_Action item_
Begin at the line containing "JNum (n : Z)" in the data below and go on through the line containing "items => match", repeating each line exactly; include both ends and no other line.

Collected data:

- - -

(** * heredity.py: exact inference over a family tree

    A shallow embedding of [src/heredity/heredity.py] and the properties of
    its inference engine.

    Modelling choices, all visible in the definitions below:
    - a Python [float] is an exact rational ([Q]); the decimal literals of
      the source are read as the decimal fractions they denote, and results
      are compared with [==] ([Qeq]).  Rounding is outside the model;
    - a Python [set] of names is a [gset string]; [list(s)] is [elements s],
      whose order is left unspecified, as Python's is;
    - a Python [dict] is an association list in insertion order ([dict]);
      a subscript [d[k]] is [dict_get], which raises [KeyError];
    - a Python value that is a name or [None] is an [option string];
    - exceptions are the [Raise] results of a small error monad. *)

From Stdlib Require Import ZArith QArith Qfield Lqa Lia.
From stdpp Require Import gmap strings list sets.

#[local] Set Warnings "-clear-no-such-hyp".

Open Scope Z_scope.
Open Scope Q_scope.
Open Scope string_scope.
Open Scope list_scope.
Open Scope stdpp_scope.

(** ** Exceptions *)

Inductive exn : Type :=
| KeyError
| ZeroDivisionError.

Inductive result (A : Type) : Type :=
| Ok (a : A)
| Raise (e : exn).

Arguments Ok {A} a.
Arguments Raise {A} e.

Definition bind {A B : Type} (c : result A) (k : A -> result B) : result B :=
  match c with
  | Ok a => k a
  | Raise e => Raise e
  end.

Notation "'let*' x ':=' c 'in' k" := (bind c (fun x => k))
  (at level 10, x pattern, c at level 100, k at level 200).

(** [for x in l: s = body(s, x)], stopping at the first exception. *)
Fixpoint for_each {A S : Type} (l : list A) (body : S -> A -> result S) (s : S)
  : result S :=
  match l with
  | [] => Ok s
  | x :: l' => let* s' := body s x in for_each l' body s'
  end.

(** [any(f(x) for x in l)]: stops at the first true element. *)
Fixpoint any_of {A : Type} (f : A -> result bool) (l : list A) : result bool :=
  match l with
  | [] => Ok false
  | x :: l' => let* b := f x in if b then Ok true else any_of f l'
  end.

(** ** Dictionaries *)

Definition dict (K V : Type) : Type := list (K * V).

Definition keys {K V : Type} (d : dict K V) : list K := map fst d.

- - -

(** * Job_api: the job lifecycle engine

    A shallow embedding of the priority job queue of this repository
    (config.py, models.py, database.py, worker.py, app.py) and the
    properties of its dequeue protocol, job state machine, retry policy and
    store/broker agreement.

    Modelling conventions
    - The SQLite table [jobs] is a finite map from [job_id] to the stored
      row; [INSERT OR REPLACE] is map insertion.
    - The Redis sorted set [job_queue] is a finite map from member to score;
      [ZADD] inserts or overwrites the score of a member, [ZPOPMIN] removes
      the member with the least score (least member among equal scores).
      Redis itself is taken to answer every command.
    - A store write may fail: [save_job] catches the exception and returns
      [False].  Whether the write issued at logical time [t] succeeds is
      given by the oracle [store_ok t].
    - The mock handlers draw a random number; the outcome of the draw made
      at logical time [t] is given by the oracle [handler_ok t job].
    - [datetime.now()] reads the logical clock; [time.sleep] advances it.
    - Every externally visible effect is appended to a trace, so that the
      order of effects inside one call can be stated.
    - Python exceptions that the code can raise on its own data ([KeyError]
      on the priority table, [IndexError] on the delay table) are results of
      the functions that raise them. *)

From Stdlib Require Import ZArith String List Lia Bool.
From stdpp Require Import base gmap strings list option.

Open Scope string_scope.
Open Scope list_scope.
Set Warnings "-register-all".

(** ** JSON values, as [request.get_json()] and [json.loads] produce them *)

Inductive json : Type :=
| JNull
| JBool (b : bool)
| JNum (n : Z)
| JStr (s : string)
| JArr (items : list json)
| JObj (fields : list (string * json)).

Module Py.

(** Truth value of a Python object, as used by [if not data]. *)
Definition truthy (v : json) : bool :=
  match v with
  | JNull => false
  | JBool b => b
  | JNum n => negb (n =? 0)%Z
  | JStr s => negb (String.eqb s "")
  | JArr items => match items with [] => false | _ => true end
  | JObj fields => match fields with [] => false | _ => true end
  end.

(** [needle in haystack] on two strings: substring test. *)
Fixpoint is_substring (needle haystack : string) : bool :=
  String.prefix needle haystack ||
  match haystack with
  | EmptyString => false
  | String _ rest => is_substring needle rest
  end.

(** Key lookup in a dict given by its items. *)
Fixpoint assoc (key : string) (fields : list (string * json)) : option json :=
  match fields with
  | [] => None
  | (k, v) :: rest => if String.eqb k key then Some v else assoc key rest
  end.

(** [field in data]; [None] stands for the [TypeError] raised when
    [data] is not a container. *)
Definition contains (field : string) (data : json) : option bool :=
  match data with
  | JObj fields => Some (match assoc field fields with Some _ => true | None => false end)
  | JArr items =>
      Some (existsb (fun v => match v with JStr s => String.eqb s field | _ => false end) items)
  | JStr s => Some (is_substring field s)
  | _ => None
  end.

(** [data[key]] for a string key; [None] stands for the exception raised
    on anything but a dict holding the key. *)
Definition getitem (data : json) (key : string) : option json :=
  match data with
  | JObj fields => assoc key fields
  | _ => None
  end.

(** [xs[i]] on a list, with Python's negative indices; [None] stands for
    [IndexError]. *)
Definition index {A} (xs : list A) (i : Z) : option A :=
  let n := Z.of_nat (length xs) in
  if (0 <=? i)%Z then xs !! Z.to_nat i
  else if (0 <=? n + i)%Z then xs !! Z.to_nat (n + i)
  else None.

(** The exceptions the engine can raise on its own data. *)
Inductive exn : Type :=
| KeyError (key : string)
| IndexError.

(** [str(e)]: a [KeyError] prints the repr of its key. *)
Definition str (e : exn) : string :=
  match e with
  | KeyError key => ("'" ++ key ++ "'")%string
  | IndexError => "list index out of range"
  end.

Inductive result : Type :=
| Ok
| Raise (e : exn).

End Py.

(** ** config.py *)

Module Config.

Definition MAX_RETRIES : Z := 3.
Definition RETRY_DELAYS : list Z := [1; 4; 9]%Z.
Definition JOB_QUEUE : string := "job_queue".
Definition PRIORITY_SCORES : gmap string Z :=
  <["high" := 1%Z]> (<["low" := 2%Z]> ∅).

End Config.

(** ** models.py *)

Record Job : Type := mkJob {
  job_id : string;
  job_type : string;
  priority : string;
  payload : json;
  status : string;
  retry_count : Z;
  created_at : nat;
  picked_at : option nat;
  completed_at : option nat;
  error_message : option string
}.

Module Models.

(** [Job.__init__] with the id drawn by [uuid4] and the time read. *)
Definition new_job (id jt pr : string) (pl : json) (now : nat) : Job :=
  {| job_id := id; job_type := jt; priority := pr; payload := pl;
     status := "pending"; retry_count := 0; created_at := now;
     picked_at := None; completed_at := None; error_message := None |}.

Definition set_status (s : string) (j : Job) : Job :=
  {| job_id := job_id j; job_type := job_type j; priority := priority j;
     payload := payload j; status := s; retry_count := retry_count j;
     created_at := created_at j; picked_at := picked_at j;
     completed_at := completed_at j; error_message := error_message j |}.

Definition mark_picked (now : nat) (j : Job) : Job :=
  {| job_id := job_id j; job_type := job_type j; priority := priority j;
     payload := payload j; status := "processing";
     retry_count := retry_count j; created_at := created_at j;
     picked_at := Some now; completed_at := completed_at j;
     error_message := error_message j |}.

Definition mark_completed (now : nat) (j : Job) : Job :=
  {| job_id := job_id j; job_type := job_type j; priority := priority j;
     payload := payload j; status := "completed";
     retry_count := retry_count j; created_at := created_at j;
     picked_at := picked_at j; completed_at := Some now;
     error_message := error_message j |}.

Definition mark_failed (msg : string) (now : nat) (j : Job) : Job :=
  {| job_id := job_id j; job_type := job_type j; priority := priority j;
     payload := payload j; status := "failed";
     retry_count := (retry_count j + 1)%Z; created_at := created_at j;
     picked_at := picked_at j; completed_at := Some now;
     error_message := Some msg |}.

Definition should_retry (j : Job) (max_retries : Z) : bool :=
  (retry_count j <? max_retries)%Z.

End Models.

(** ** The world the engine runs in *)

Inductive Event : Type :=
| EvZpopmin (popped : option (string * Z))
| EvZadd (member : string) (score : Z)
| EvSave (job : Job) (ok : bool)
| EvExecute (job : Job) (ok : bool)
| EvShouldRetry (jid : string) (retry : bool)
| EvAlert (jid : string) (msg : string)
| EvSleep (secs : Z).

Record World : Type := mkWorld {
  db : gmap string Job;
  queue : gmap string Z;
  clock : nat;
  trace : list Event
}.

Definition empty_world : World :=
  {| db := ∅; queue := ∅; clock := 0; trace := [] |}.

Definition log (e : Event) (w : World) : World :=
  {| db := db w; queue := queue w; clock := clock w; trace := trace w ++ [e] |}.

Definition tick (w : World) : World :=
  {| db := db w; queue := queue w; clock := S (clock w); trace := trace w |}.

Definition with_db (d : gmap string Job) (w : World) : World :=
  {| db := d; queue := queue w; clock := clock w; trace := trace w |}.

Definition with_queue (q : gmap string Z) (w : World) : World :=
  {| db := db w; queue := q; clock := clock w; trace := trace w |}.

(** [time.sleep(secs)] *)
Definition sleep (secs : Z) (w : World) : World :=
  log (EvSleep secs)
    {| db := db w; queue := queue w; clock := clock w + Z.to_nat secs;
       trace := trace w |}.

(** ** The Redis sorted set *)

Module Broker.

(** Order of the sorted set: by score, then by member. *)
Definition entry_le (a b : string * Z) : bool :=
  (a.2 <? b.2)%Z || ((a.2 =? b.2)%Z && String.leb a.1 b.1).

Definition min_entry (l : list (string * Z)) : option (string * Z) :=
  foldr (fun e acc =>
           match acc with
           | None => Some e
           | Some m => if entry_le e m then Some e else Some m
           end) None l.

- - -

_Solved exercise_
| JNum (n : Z)
| JStr (s : string)
| JArr (items : list json)
| JObj (fields : list (string * json)).

Module Py.

(** Truth value of a Python object, as used by [if not data]. *)
Definition truthy (v : json) : bool :=
  match v with
  | JNull => false
  | JBool b => b
  | JNum n => negb (n =? 0)%Z
  | JStr s => negb (String.eqb s "")
  | JArr items => match items with [] => false | _ => true end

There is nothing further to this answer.